What you are asked to do: Return the following from the records below: each line, word for word, starting with the line that contains "destruct (Wire.in_range 0xE0" and going on through the line that contains "destruct l3 as [|b3 l4]; [done|].", with nothing outside that range.

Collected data
####################
(** Text comes through as it is. *)
Lemma from_utf8_lossy_valid l : Wire.utf8_valid l = true → from_utf8_lossy l = l.
Proof.
  remember (length l) as n eqn:Hn. revert l Hn. induction (lt_wf n) as [n _ IH]. intros l ->.
  destruct l as [|b0 l1]; [done|]. cbn [Wire.utf8_valid from_utf8_lossy].
  destruct (Wire.in_range 0x00 0x7F b0) eqn:R0; [intros Hv; by rewrite (IH (length l1) ltac:(cbn; lia) l1 eq_refl Hv)|].
  destruct l1 as [|b1 l2]; [done|].
  destruct (Wire.in_range 0xC2 0xDF b0) eqn:R1.
  { assert (Wire.in_range 0xC2 0xF4 b0 = true) as -> by (unfold Wire.in_range in *; lia). cbn [negb].
    intros [-> Hv]%andb_true_iff. by rewrite (IH (length l2) ltac:(cbn; lia) l2 eq_refl Hv). }
  destruct l2 as [|b2 l3]; [done|].
  destruct (Wire.in_range 0xE0 0xEF b0) eqn:R2.
  { assert (Wire.in_range 0xC2 0xF4 b0 = true) as -> by (unfold Wire.in_range in *; lia). cbn [negb].
    assert (Wire.in_range 0xF0 0xF0 b0 = false) as -> by (unfold Wire.in_range in *; lia).
    assert (Wire.in_range 0xF4 0xF4 b0 = false) as -> by (unfold Wire.in_range in *; lia).
    intros [[-> ->]%andb_true_iff Hv]%andb_true_iff. cbn [negb]. by rewrite (IH (length l3) ltac:(cbn; lia) l3 eq_refl Hv). }
  destruct l3 as [|b3 l4]; [done|].
  intros [[[[R3 Hs]%andb_true_iff Hb2]%andb_true_iff Hb3]%andb_true_iff Hv]%andb_true_iff.
  assert (Wire.in_range 0xC2 0xF4 b0 = true) as -> by (unfold Wire.in_range in *; lia). cbn [negb].
  assert (Wire.in_range 0xE0 0xE0 b0 = false) as -> by (unfold Wire.in_range in *; lia).
  assert (Wire.in_range 0xED 0xED b0 = false) as -> by (unfold Wire.in_range in *; lia).
  rewrite Hs, Hb2, Hb3. cbn [negb]. by rewrite (IH (length l4) ltac:(cbn; lia) l4 eq_refl Hv).
Qed.

(** ** Lemmas on buffers *)

Lemma unused_put m p l q n :
  unused (put m q l) p n → unused m p n ∧ (∀ a, p ≤ a < p + Z.of_nat n → ¬ (q ≤ a < q + blen l)).
Proof.
  revert q. induction l as [|b l IH]; intros q Hu.
  - split; [done|]. unfold blen. cbn. lia.
  - cbn [put] in Hu. assert (unused (put m (q + 1) l) p n) as [H1 H2]%IH.
    { intros a Ha. specialize (Hu a Ha). by apply lookup_insert_None in Hu as [? _]. }
    split; [done|]. intros a Ha Hq. specialize (Hu a Ha). apply lookup_insert_None in Hu as [_ Hne].
    apply (H2 a Ha). unfold blen in *. cbn [length] in Hq. lia.
Qed.

Lemma put_lookup_ne m p l a : ¬ (p ≤ a < p + blen l) → put m p l !! a = m !! a.
Proof.
  revert p. induction l as [|b l IH]; intros p Ha; [done|]. unfold blen in *. cbn [put length] in *.
  rewrite lookup_insert_ne by lia. apply IH. lia.
Qed.

Lemma load_put m p l : load (put m p l) p (length l) = Some l.
Proof.
  revert p. induction l as [|b l IH]; intros p; [done|]. cbn [load length put]. rewrite lookup_insert_eq. cbn [mbind option_bind].
  rewrite (load_frame (put m (p + 1) l)), IH; [done|]. intros a Ha. rewrite lookup_insert_ne by lia. done.
Qed.

(** A buffer that is readable stays readable when another one is placed. *)
Lemma load_placed m p n l q k : load m p n = Some l → unused m q (length k) → load (put m q k) p n = Some l.
Proof.
  intros Hl Hu. rewrite (load_frame m); [done|]. intros a Ha. apply put_lookup_ne. intros Hq.
  assert (is_Some (m !! a)) as [b Hb].
  { clear -Hl Ha. revert p l Hl Ha. induction n as [|n IH]; intros p l Hl Ha; [lia|]. cbn [load] in Hl.
    apply bind_Some in Hl as (b & Hb & Hl). apply bind_Some in Hl as (r & Hr & _).
    destruct (decide (a = p)) as [->|Hne]; [by eexists|]. apply (IH (p + 1) r Hr). lia. }
  rewrite (Hu a) in Hb; [done|]. unfold blen in Hq. done.
Qed.

Lemma release_put m p l : unused m p (length l) → release (put m p l) p (length l) = m.
Proof.
  revert p. induction l as [|b l IH]; intros p Hu; [done|]. cbn [put release length].
  assert (release (<[p:=b]> (put m (p + 1) l)) (p + 1) (length l) = <[p:=b]> (release (put m (p + 1) l) (p + 1) (length l))) as ->.
  { generalize (put m (p + 1) l) as m'. assert (p < p + 1) as Hp by lia. revert Hp. generalize (p + 1) as q. clear.
    induction (length l) as [|n IH]; intros q Hq m'; [done|]. cbn [release]. rewrite IH by lia. apply delete_insert_ne. lia. }
  rewrite IH, delete_insert_eq; [|intros a Ha; apply Hu; cbn; lia].
  apply delete_id. apply Hu. cbn. lia.
Qed.

(** ** Lemmas on records *)

(** What the reader sees at a record. *)
Lemma record_at pre b d rest :
  event_wf b d →
  let e := event_header (expected b d) in
  let buf := pre ++ data b d ++ rest in
  read_header (drop (Z.to_nat (blen pre)) buf) = Some e ∧ ev_type e = ev_type (header b) ∧
  ev_data_len e = blen d ∧ blen pre + LP2P_EVENT_HEADER_BYTES + blen d ≤ blen (pre ++ data b d) ∧
  blen pre + ev_size e = blen (pre ++ data b d) ∧
  slice buf (Z.to_nat (blen pre + LP2P_EVENT_HEADER_BYTES)) (Z.to_nat (blen pre + LP2P_EVENT_HEADER_BYTES + blen d)) = d.
Proof.
  intros Hwf e buf. pose proof (complete_header_wf b d Hwf) as Hh. destruct Hwf as [_ Hs].
  pose proof (complete_header_sizes (header b) (blen d) (blen_nonneg d) Hs) as [Es El].
  pose proof (record_size_bounds (blen d) (blen_nonneg d)) as [Hb _].
  pose proof (length_data b d) as Hlen. destruct (data_split b d) as (pad & Ed & Hpad).
  pose proof (blen_nonneg pre). pose proof (blen_nonneg d).
  assert (drop (Z.to_nat (blen pre)) buf = data b d ++ rest) as Hdrop.
  { unfold buf. apply drop_app_exact. unfold blen. lia. }
  split; [by rewrite Hdrop, Ed, <- !app_assoc, read_header_bytes|]. split; [done|]. split; [done|].
  rewrite blen_app, Hlen. split; [lia|]. split; [unfold e, expected; cbn [event_header]; lia|].
  set (hd := header_bytes (complete_header (header b) (blen d))) in *.
  assert (length hd = 88%nat) as Lhd by apply length_header_bytes.
  assert (drop (Z.to_nat (blen pre + LP2P_EVENT_HEADER_BYTES)) buf = d ++ pad ++ rest) as E.
  { unfold buf. rewrite Ed, <- !app_assoc, (app_assoc pre). apply drop_app_exact.
    rewrite length_app. unfold blen, LP2P_EVENT_HEADER_BYTES in *. lia. }
  unfold slice. rewrite E. apply take_app_exact. unfold blen, LP2P_EVENT_HEADER_BYTES in *. lia.
Qed.

Section runs.
Context {I : Identity} {MA : Multiaddrs I} {H : Handles} {L : Libp2p I MA H}.

(** ** Running a computation *)

Lemma fbind_run {X Y} (m : F X) (k : X → F Y) pr a pr1 : m pr = Some (Ok a, pr1) → fbind m k pr = k a pr1.
Proof. intros E. unfold fbind. by rewrite E. Qed.

Lemma fbind_eq {X Y} (m : F X) (k : X → F Y) pr a pr1 r : m pr = Some (Ok a, pr1) → k a pr1 = r → fbind m k pr = r.
Proof. intros E Hk. by rewrite (fbind_run m k pr a pr1 E). Qed.

Lemma handle_run node pr n : handles pr !! node = Some n → node ≠ 0 → handle node pr = Some (Ok n, pr).
Proof. intros Hn H0. unfold handle. rewrite (proj2 (Z.eqb_neq _ _) H0). by rewrite Hn. Qed.

Lemma load_bytes_run p n l pr : load (memory pr) p (length l) = Some l → n = blen l → load_bytes p n pr = Some (Ok l, pr).
Proof. intros Hl ->. unfold load_bytes, blen. rewrite Nat2Z.id. by rewrite Hl. Qed.

Lemma key_run p (k : lp2p_key) pr : 0 < p → load (memory pr) p (length (arr k)) = Some (arr k) → key p pr = Some (Ok k, pr).
Proof.
  intros Hp Hl. unfold key. rewrite (proj2 (Z.eqb_neq p 0)) by lia.
  rewrite (fbind_run _ _ _ (arr k) pr).
  { by rewrite to_array_arr. }
  apply load_bytes_run; [done|]. unfold blen. by rewrite array_length.
Qed.

Lemma byte_slice_run p l pr : 0 < p → load (memory pr) p (length l) = Some l → byte_slice p (blen l) pr = Some (Ok l, pr).
Proof.
  intros Hp Hl. unfold byte_slice. destruct (Z.eqb_spec (blen l) 0) as [E|].
  { destruct l; [done|]. unfold blen in E. cbn in E. lia. }
  rewrite (proj2 (Z.eqb_neq p 0)) by lia. by apply load_bytes_run.
Qed.

Lemma require_run (b : bool) e pr : b = true → require b e pr = Some (Ok (), pr).
Proof. by intros ->. Qed.

(** A readable buffer is no longer than the memory. *)
Lemma load_size m p n l : load m p n = Some l → (n <= size m)%nat.
Proof.
  intros Hl. rewrite <- size_dom.
  assert (list_to_set (seqZ p (Z.of_nat n)) ⊆ dom m) as Hs.
  { intros a [Ha1 Ha2]%elem_of_list_to_set%elem_of_seqZ. revert p l Hl Ha1 Ha2.
    induction n as [|n IH]; intros p l Hl Ha1 Ha2; [lia|]. cbn [load] in Hl.
    apply bind_Some in Hl as (b & Hb & Hl). apply bind_Some in Hl as (r & Hr & _).
    destruct (decide (a = p)) as [->|Hne]; [by apply elem_of_dom|]. apply (IH (p + 1) r Hr); lia. }
  apply subseteq_size in Hs. rewrite size_list_to_set in Hs by apply NoDup_seqZ. rewrite length_seqZ in Hs. lia.
Qed.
####################
Reply to the task:
  destruct (Wire.in_range 0xE0 0xEF b0) eqn:R2.
  { assert (Wire.in_range 0xC2 0xF4 b0 = true) as -> by (unfold Wire.in_range in *; lia). cbn [negb].
    assert (Wire.in_range 0xF0 0xF0 b0 = false) as -> by (unfold Wire.in_range in *; lia).
    assert (Wire.in_range 0xF4 0xF4 b0 = false) as -> by (unfold Wire.in_range in *; lia).
    intros [[-> ->]%andb_true_iff Hv]%andb_true_iff. cbn [negb]. by rewrite (IH (length l3) ltac:(cbn; lia) l3 eq_refl Hv). }
  destruct l3 as [|b3 l4]; [done|].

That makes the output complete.